=== TASK STATEMENT ===
Please copy, exactly as they appear below, the lines from the one containing "split; [tauto|]. intros" through the one containing "assert (forall x, In".

=== Data entries ===

(** X19: [searchTodos] returns the list itself for a term that is empty
    or blank, and for any list, two terms that differ only in the case
    of their letters give the same outcome. *)
Theorem searchTodos_ignores_case (todos : list obj) (s1 s2 : string) :
  (trim s1 = "" -> searchTodos todos (VStr s1) = Ok todos)
  /\ (toLowerCase s1 = toLowerCase s2 ->
      searchTodos todos (VStr s1) = searchTodos todos (VStr s2)).
Proof.
  split.
  - intros H. cbn [searchTodos truthy]. now rewrite H.
  - intros H. cbn [searchTodos truthy].
    now rewrite (trim_eqb_lower _ _ H), H.
Qed.

Lemma searchTodos_ignores_case_witness :
  searchTodos [milk; rent] (VStr "  ") = Ok [milk; rent]
  /\ searchTodos [milk; rent] (VStr "Rent") = searchTodos [milk; rent] (VStr "rENT").
Proof.
  destruct (searchTodos_ignores_case [milk; rent] "  " "") as [H1 _].
  destruct (searchTodos_ignores_case [milk; rent] "Rent" "rENT") as [_ H2].
  split; [apply H1|apply H2]; reflexivity.
Defined.

(** ** The categories and tags in use *)

Lemma includes_string (seen : list value) (x : value) :
  is_string x = true -> includes seen x = true <-> In x seen.
Proof.
  intros Hx. unfold includes. rewrite existsb_exists. split.
  - intros [y [Hin E]]. apply strict_eq_eq in E. now subst.
  - intros Hin. exists x. split; [exact Hin|].
    destruct x; try discriminate. cbn. apply String.eqb_refl.
Qed.

Lemma value_eq_dec_string (v x : value) :
  is_string v = true -> v = x \/ v <> x.
Proof.
  intros Hv. destruct (strict_eq v x) eqn:E.
  - left. now apply strict_eq_eq.
  - right. intros <-. destruct v; try discriminate.
    cbn in E. now rewrite String.eqb_refl in E.
Qed.

Lemma distinct_from_In (seen values : list value) (x : value) :
  List.Forall (fun v => is_string v = true) values ->
  In x (distinct_from seen values) <-> In x values /\ ~ In x seen.
Proof.
  intros H. revert seen. induction H as [|v values Hv _ IH]; intros seen.
  - cbn. tauto.
  - cbn [distinct_from]. destruct (includes seen v) eqn:E.
    + apply (includes_string seen v Hv) in E. rewrite IH. cbn [In].
      split; [tauto|]. intros [[<-|Hin] Hn]; tauto.
    + assert (~ In v seen) as Hn.
      { intros Hin. apply (includes_string seen v Hv) in Hin. congruence. }
      cbn [In]. rewrite IH. cbn [In]. split.
      * intros [<-|[Hin Hs]]; tauto.
      * intros [[<-|Hin] Hs]; [tauto|].
        destruct (value_eq_dec_string v x Hv) as [<-|Hne]; tauto.
Qed.

Lemma distinct_from_NoDup (seen values : list value) :
  List.Forall (fun v => is_string v = true) values ->
  List.NoDup (distinct_from seen values).
Proof.
  intros H. revert seen. induction H as [|v values Hv Hvs IH]; intros seen.
  - constructor.
  - cbn [distinct_from]. destruct (includes seen v); [apply IH|].
    constructor; [|apply IH].
    rewrite (distinct_from_In _ _ _ Hvs). cbn [In]. tauto.
Qed.

Lemma default_compare_strings (x y : value) :
  is_string x = true -> is_string y = true ->
  exists c, default_compare x y = Ok c
            /\ (0 <? c)%Z = str_ltb (ToString y) (ToString x).
Proof.
  destruct x as [| | | |s1| |]; try discriminate.
  destruct y as [| | | |s2| |]; try discriminate.
  intros _ _. unfold default_compare. cbn [ToString].
  destruct (str_ltb s1 s2) eqn:E12.
  - exists (-1)%Z. split; [reflexivity|]. now rewrite (str_ltb_asym _ _ E12).
  - destruct (str_ltb s2 s1); eexists; split; reflexivity.
Qed.

Lemma ToString_string_inj (x y : value) :
  is_string x = true -> is_string y = true -> ToString x = ToString y -> x = y.
Proof.
  destruct x, y; try discriminate. cbn. now intros _ _ ->.
Qed.

(** What [[...new Set(values)].sort()] returns on strings. *)
Lemma sort_distinct_strings (values : list value) :
  List.Forall (fun v => is_string v = true) values ->
  exists sorted,
    Array_sort default_compare (distinct values) = Ok sorted
    /\ (forall x, In x sorted <-> In x values)
    /\ Sorted.StronglySorted ascending sorted
    /\ List.NoDup sorted.
Proof.
  intros H.
  set (after := fun x y : value => str_ltb (ToString y) (ToString x)).
  assert (forall x, In x (distinct values) <-> In x values) as Hin.
  { intros x. unfold distinct. rewrite (distinct_from_In _ _ _ H). cbn. tauto. }
  assert (List.Forall (fun v => is_string v = true) (distinct values)) as Hd.
  { rewrite List.Forall_forall in H |- *. intros x Hx. apply H.
    now apply Hin. }
  assert (List.NoDup (sort_by after (distinct values))) as Hnd.
  { eapply Permutation_NoDup; [apply sort_by_perm|].
    now apply distinct_from_NoDup. }
  exists (sort_by after (distinct values)). split; [|split; [|split]].
  - apply Array_sort_pure. intros x y Hx Hy.
    rewrite List.Forall_forall in Hd. apply default_compare_strings; auto.
  - intros x. now rewrite sort_by_In.
  - assert (Sorted.StronglySorted (fun x y => after x y = false)
              (sort_by after (distinct values))) as Hs.
    { apply (sort_by_sorted after (fun v => is_string v = true)).
      - intros x y _ _. unfold after. apply str_ltb_asym.
      - intros x y z _ _ _. unfold after. intros Hxy Hyz.
        destruct (str_ltb (ToString z) (ToString x)) eqn:Ezx; [|reflexivity].
        destruct (str_ltb (ToString x) (ToString y)) eqn:Exy.
        + now rewrite (str_ltb_trans _ _ _ Ezx Exy) in Hyz.
        + rewrite (str_ltb_total _ _ Exy Hxy) in Ezx. congruence.
      - exact Hd. }
    assert (List.Forall (fun v => is_string v = true)
              (sort_by after (distinct values))) as Hd'.
    { rewrite List.Forall_forall in Hd |- *. intros x Hx. apply Hd.
      now apply (sort_by_In after). }
    clear -Hs Hnd Hd'.
    induction Hs as [|x l Hs IH Hx]; [constructor|].
    apply List.NoDup_cons_iff in Hnd as [Hnx Hnd].
    inversion Hd' as [|? ? Sx Sl]; subst.
    constructor; [now apply IH|].
    rewrite List.Forall_forall in Hx, Sl |- *. intros y Hy.
    unfold ascending. specialize (Hx y Hy). unfold after in Hx.
    destruct (str_ltb (ToString x) (ToString y)) eqn:E; [reflexivity|].
    exfalso. apply Hnx.
    rewrite (ToString_string_inj x y Sx (Sl y Hy) (str_ltb_total _ _ E Hx)).
    exact Hy.
  - exact Hnd.
Qed.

=== EXPECTED OUTPUT ===
      split; [tauto|]. intros [[<-|Hin] Hn]; tauto.
    + assert (~ In v seen) as Hn.
      { intros Hin. apply (includes_string seen v Hv) in Hin. congruence. }
      cbn [In]. rewrite IH. cbn [In]. split.
      * intros [<-|[Hin Hs]]; tauto.
      * intros [[<-|Hin] Hs]; [tauto|].
        destruct (value_eq_dec_string v x Hv) as [<-|Hne]; tauto.
Qed.

Lemma distinct_from_NoDup (seen values : list value) :
  List.Forall (fun v => is_string v = true) values ->
  List.NoDup (distinct_from seen values).
Proof.
  intros H. revert seen. induction H as [|v values Hv Hvs IH]; intros seen.
  - constructor.
  - cbn [distinct_from]. destruct (includes seen v); [apply IH|].
    constructor; [|apply IH].
    rewrite (distinct_from_In _ _ _ Hvs). cbn [In]. tauto.
Qed.

Lemma default_compare_strings (x y : value) :
  is_string x = true -> is_string y = true ->
  exists c, default_compare x y = Ok c
            /\ (0 <? c)%Z = str_ltb (ToString y) (ToString x).
Proof.
  destruct x as [| | | |s1| |]; try discriminate.
  destruct y as [| | | |s2| |]; try discriminate.
  intros _ _. unfold default_compare. cbn [ToString].
  destruct (str_ltb s1 s2) eqn:E12.
  - exists (-1)%Z. split; [reflexivity|]. now rewrite (str_ltb_asym _ _ E12).
  - destruct (str_ltb s2 s1); eexists; split; reflexivity.
Qed.

Lemma ToString_string_inj (x y : value) :
  is_string x = true -> is_string y = true -> ToString x = ToString y -> x = y.
Proof.
  destruct x, y; try discriminate. cbn. now intros _ _ ->.
Qed.

(** What [[...new Set(values)].sort()] returns on strings. *)
Lemma sort_distinct_strings (values : list value) :
  List.Forall (fun v => is_string v = true) values ->
  exists sorted,
    Array_sort default_compare (distinct values) = Ok sorted
    /\ (forall x, In x sorted <-> In x values)
    /\ Sorted.StronglySorted ascending sorted
    /\ List.NoDup sorted.
Proof.
  intros H.
  set (after := fun x y : value => str_ltb (ToString y) (ToString x)).
  assert (forall x, In x (distinct values) <-> In x values) as Hin.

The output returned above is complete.